I don’t call Herbert often, so I think he realized that this was a matter of some import and urgency. When I got him on the line, I described our calculations on the feasibility of sequencing the Neanderthal genome and the cost, and I asked if he had any advice on how one might raise that much money in Europe. He said he would think about it and get back to me in a few days. I flew back to Leipzig the next day, torn between hope and despair. Perhaps we could find a rich benefactor, but how do you find one of those?
Two days after my return, true to his word, Herbert called me. The Max Planck Society, he said, had recently set up a Presidential Innovation Fund to support extraordinary research projects. He had discussed our project with the society’s president, and the society was ready—in principle—to support us with the requested funds, distributed over three years. They had even reserved the money, pending a written proposal, which would need to be reviewed by experts in the field. I was totally taken aback; I don’t recall even thanking him properly before hanging up. This money made all the difference in the world! I ran from my office into the lab and babbled the news to the first people I met. Then I immediately sat down and started drafting a proposal describing the results and calculations that had convinced us we could sequence the Neanderthal genome within three years, given sufficient resources.

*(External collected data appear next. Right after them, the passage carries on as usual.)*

Lemma read_records_write rs d rest e :
  Forall record_ok rs -> write_records rs = Ret d ->
  read_records (length rs) (mkIncoming (d ++ rest) e) = Ret (map read_back rs, mkIncoming rest e).
Proof.
  intros Hok. revert d. induction Hok as [|r rs Hr Hok IH]; intros d Hw; simpl in Hw.
  { by injection Hw as <-. }
  apply bind_Ret in Hw as (d1 & H1 & Hw). apply bind_Ret in Hw as (d2 & H2 & [= <-]).
  cbn [length read_records map]. rewrite <- app_assoc, (Record_Read_Write _ _ _ _ Hr H1).
  cbn [mbind outcome_bind]. by rewrite (IH _ H2).
Qed.

Lemma write_records_app rs1 rs2 d1 d2 :
  write_records rs1 = Ret d1 -> write_records rs2 = Ret d2 ->
  write_records (rs1 ++ rs2) = Ret (d1 ++ d2).
Proof.
  revert d1. induction rs1 as [|r rs1 IH]; intros d1 H1 H2; simpl in *.
  { by injection H1 as <-. }
  apply bind_Ret in H1 as (d & Hd & H1). apply bind_Ret in H1 as (ds & Hds & [= <-]).
  rewrite Hd, (IH ds) by done. cbn [mbind outcome_bind]. by rewrite app_assoc.
Qed.

Lemma write_records_one r d : Record_Write r = Ret d -> write_records [r] = Ret d.
Proof. intros H. simpl. rewrite H. cbn [mbind outcome_bind]. by rewrite app_nil_r. Qed.

Lemma Record_Write_length r d : Record_Write r = Ret d -> (8 <= length d)%nat.
Proof.
  unfold Record_Write. intros H. apply bind_Ret in H as (bd & _ & [= <-]).
  simpl. lia.
Qed.

Lemma write_records_length rs d :
  write_records rs = Ret d -> (8 * length rs <= length d)%nat.
Proof.
  revert d. induction rs as [|r rs IH]; intros d H; simpl in *; [lia|].
  apply bind_Ret in H as (d1 & H1 & H). apply bind_Ret in H as (d2 & H2 & [= <-]).
  apply Record_Write_length in H1. apply IH in H2. rewrite length_app. lia.
Qed.

(** ** Properties *)

(** [C35] Records written one after another are read back in order, whatever
    bytes follow them: the same type, request identifier and body (an empty
    body where the writer was given nil), version 1, and nothing more is taken
    from the stream. *)
Theorem Record_Write_Read_sequence rs d rest e :
  Forall record_ok rs -> write_records rs = Ret d ->
  read_records (length rs) (mkIncoming (d ++ rest) e) = Ret (map read_back rs, mkIncoming rest e)
  /\ (Forall (fun r => rec_Body r <> BodyNil) rs -> map read_back rs = rs).
Proof.
  intros Hok Hw. split; [by apply read_records_write|].
  intros Hn. clear Hw. induction Hok as [|[v t id b] rs (Hv & _) Hok IH]; [done|].
  apply Forall_cons in Hn as [Hb Hn]. simpl in *. subst v. f_equal; [by destruct b|by apply IH].
Qed.

Lemma Record_Write_Read_sequence_witness :
  let rs := [mkRecord 1 RecordTypeBeginRequest 1 (BodyBeginRequest (mkBeginRequestBody RoleFilter true));
             mkRecord 1 RecordTypeStdin 1 (BodyBytes "abc"%go)] in
  exists d, write_records rs = Ret d
    /\ read_records 2 (mkIncoming (d ++ "xyz"%go) io_EOF) = Ret (rs, mkIncoming "xyz"%go io_EOF).
Proof.
  intros rs. eexists. split; [reflexivity|].
  destruct (Record_Write_Read_sequence rs _ "xyz"%go io_EOF ltac:(by_decision) eq_refl) as [H _].
  exact H.
Defined.

(** [C36] [Record.Read] is total: on any bytes, however cut off, it returns or
    fails but does not panic; a record it returns has version 1, a 16-bit
    request identifier and the body its type calls for, so that the type
    assertions of its callers hold, and at least eight bytes were taken. *)
Theorem Record_Read_total reader :
  match Record_Read reader with
  | Ret (r, reader') =>
      Version r = 1 /\ body_matches (rec_Type r) (rec_Body r) = true /\ 0 <= RequestId r < 2 ^ 16
      /\ (exists pre, in_data reader = pre ++ in_data reader' /\ (8 <= length pre)%nat)
  | Throw _ => True
  | Panic | OutOfFuel => False
  end.
Proof.
  pose proof (Record_Read_completed reader) as Hc.
  destruct (Record_Read reader) as [[r reader']|e| |] eqn:Hr; try done.
  apply Record_Read_Ret in Hr. tauto.
Qed.

Lemma NameValuePairs_Encode_ret ps :
  Forall pair_ok ps -> exists d, NameValuePairs_Encode ps = Ret d.
Proof.
  intros Hok. induction Hok as [|p ps Hp Hok (d & IH)]; [by eexists|].
  pose proof (NameValuePair_Encode_ret p Hp). simpl. rewrite IH.
  destruct (NameValuePair_Encode p); try done. by eexists.
Qed.

(** Name-value pairs whose names and values are below 2^31 bytes always
    encode, and decoding an encoding below 2^32 bytes gives the pairs back, in
    order and with duplicates, behind those decoded before. *)
Theorem NameValuePairs_roundtrip acc ps :
  Forall pair_ok ps ->
  exists d, NameValuePairs_Encode ps = Ret d
            /\ (len d < 2 ^ 32 -> NameValuePairs_Decode acc d = Ret (acc ++ ps)).
Proof.
  intros Hok. destruct (NameValuePairs_Encode_ret ps Hok) as (d & He).
  exists d. split; [done|]. intros Hl. by apply pairs_Decode_loop_Encode.
Qed.

Lemma NameValuePairs_roundtrip_witness :
  let ps := [mkPair "REQUEST_METHOD"%go "GET"%go; mkPair "A"%go (repeat "x"%char 200)] in
  exists d, NameValuePairs_Encode ps = Ret d /\ NameValuePairs_Decode [] d = Ret ps.
Proof.
  intros ps. destruct (NameValuePairs_roundtrip [] ps ltac:(by_decision)) as (d & He & Hd).
  exists d. split; [exact He|]. apply Hd.
  assert (d = match NameValuePairs_Encode ps with Ret d => d | _ => [] end) as -> by (by rewrite He).
  by_decision.
Defined.

(** The lengths the encoder accepts are those up to [MaxUint32]; the
    format has 31 bits, so that a length survives exactly when it is below
    2^31 and comes back reduced modulo 2^31 otherwise. *)
Theorem writeLength_readLength n rest :
  0 <= n ->
  match writeLength n with
  | Ret l => n <= MaxUint32 /\ readLength (l ++ rest) = Ret (n mod 2 ^ 31, rest)
             /\ len l = (if n <? 128 then 1 else 4)
             /\ (readLength (l ++ rest) = Ret (n, rest) <-> n < 2 ^ 31)
  | Throw _ => MaxUint32 < n
  | _ => False
  end.
Proof.
  intros Hn. destruct (Z_le_gt_dec n MaxUint32) as [Hle|Hgt].
  - destruct (readLength_writeLength n rest (conj Hn Hle)) as (l & Hl & Hr). rewrite Hl, Hr.
    split; [done|]. split; [done|]. split.
    + unfold writeLength in Hl. rewrite (proj2 (Z.ltb_ge _ _)) in Hl by lia.
      destruct (n <? 128); by injection Hl as <-.
    + pose proof (Z.mod_pos_bound n (2 ^ 31)).
      split; [intros [= He]; lia|intros H1; by rewrite Z.mod_small by lia].
  - unfold writeLength. rewrite (proj2 (Z.ltb_lt _ _)) by lia. lia.
Qed.

Lemma writeLength_readLength_witness :
  0 <= 2 ^ 31 + 5 /\ match writeLength (2 ^ 31 + 5) with
                     | Ret l => readLength (l ++ []) = Ret (5, [])
                     | _ => False
                     end.
Proof.
  split; [lia|]. pose proof (writeLength_readLength (2 ^ 31 + 5) [] ltac:(lia)) as H.
  destruct (writeLength (2 ^ 31 + 5)); [|by vm_compute in H..]. destruct H as (_ & H & _). exact H.
Defined.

At the proposal’s conclusion, I had to present a financial plan. When I started working it up, something extremely embarrassing dawned on me. I had called Herbert from the United States and said we needed “5 million” for the project, thinking in terms of US dollars. Herbert, in Europe, must have thought I meant 5 million euros. He may even have
said
that the Max Planck Society had reserved “5 million euros” for our project, but I had been too excited to register it. At the exchange rate, then, that amounted to US$6 million. What to do? Perhaps I could quietly increase the budget to accommodate the additional 20 percent in funds—but that would be disingenuous and might even be noticed once we signed a contract with 454 Life Sciences. I called Herbert and, with considerable embarrassment, explained the situation. He laughed. Then he asked whether we might not have extra costs in Leipzig, above what we were to pay 454 Life Sciences for sequencing. Of course we would. We would have to extract DNA from many fossils to find good ones, and test them all by making sequencing runs from them ourselves. So we needed to buy our own sequencing machine from 454 for testing all the extracts, and we needed reagents to run it. With the difference the exchange rate made, we could really make the project fly. I was elated and wrote a plan that included the work that would be done at our institute in Leipzig.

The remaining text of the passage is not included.